Give back, word for word, the lines in the listing below from the one holding "rewrite (resolve_cwd w" down to the one holding "as [[e | rs] w3] eqn:Hrs;", both ends included.

[Given records Boundary: Start]

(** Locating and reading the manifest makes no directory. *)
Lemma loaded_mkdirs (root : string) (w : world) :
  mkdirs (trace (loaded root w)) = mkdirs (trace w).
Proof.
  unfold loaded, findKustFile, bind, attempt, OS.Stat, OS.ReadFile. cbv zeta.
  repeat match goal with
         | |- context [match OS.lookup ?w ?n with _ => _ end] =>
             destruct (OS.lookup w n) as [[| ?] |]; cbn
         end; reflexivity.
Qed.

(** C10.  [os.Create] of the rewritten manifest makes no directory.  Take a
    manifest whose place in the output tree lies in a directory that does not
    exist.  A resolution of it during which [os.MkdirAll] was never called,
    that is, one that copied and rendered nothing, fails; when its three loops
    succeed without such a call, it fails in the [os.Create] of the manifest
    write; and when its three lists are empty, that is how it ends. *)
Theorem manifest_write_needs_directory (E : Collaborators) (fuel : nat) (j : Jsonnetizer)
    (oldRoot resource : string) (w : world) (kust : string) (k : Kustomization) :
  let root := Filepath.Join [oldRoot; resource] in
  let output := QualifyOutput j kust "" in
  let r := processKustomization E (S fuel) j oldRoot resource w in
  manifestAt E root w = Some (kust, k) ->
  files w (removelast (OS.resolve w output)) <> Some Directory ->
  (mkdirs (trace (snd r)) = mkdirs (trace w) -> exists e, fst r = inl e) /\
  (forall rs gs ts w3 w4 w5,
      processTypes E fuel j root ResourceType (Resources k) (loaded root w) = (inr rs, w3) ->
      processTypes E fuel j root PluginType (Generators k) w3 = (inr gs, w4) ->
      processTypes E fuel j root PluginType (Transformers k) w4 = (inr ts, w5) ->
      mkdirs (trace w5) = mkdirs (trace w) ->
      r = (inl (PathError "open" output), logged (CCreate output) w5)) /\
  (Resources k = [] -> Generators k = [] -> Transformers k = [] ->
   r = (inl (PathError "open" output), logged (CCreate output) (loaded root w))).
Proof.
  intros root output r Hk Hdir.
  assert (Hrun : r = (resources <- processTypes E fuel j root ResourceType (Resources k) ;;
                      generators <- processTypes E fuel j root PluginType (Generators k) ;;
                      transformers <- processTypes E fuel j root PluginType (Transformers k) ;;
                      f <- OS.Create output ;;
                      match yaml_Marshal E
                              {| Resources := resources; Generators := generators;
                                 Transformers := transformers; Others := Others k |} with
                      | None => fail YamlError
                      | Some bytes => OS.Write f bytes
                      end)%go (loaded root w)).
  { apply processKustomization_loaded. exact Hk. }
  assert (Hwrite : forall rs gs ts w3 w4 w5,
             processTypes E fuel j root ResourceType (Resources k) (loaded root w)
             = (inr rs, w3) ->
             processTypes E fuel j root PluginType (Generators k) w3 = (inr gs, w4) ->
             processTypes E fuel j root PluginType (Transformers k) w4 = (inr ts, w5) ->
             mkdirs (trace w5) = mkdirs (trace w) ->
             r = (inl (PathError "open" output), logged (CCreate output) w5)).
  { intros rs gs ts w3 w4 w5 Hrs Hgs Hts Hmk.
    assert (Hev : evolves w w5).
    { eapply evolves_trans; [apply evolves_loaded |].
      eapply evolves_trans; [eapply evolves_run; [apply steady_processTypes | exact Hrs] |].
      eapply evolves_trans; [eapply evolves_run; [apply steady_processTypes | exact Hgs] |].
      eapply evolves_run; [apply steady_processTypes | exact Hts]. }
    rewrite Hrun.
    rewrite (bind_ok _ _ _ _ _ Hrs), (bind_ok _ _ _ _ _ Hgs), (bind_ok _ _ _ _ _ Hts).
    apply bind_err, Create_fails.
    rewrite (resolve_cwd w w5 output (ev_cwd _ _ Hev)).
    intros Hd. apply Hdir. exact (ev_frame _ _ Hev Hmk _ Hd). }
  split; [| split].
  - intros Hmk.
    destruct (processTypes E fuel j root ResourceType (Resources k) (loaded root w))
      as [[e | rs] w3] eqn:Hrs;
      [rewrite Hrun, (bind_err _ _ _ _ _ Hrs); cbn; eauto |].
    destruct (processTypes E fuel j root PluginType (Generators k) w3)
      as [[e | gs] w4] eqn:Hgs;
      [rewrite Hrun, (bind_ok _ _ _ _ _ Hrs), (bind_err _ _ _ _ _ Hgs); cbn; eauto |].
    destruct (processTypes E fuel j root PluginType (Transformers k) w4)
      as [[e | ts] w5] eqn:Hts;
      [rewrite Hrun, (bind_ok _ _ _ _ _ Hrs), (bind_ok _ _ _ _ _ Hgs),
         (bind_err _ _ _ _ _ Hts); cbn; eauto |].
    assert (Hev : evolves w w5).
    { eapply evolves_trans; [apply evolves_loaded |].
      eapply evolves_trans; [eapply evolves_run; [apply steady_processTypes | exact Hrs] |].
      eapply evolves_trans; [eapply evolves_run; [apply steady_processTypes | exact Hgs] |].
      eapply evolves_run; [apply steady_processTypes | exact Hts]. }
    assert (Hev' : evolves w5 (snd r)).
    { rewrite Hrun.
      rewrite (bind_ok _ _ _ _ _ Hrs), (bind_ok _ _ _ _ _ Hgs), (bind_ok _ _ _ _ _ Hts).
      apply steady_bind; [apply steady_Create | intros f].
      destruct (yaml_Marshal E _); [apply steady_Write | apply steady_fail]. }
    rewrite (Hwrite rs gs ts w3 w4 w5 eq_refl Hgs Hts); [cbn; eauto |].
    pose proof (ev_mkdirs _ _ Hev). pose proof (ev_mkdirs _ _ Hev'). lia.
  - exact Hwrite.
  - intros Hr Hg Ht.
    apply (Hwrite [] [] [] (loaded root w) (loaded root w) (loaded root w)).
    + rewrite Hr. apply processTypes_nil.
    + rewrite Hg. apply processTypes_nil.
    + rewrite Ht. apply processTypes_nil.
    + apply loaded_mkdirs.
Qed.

[Given records Boundary: End]
[Given records Boundary: Start]

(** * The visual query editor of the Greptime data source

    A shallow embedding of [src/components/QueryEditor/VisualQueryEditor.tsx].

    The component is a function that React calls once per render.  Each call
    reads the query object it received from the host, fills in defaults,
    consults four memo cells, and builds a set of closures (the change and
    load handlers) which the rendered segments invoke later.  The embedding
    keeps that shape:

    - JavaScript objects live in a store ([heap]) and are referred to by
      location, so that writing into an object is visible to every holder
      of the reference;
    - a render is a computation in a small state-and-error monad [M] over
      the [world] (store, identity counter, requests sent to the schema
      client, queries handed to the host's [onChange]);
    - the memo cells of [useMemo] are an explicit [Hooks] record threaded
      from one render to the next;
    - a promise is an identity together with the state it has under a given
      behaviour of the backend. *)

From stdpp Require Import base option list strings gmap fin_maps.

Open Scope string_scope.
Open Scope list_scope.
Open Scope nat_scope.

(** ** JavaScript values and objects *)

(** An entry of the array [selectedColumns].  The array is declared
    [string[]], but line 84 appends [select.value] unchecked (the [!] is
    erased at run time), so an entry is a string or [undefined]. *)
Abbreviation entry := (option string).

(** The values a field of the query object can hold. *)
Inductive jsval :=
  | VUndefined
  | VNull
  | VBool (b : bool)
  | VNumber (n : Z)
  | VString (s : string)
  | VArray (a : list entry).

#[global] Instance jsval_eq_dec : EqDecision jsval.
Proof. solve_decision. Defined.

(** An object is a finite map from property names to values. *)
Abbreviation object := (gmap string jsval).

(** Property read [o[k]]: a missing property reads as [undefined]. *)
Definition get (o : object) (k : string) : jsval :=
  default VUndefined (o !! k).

[Given records Boundary: End]

- _Expected output_
    rewrite (resolve_cwd w w5 output (ev_cwd _ _ Hev)).
    intros Hd. apply Hdir. exact (ev_frame _ _ Hev Hmk _ Hd). }
  split; [| split].
  - intros Hmk.
    destruct (processTypes E fuel j root ResourceType (Resources k) (loaded root w))
      as [[e | rs] w3] eqn:Hrs;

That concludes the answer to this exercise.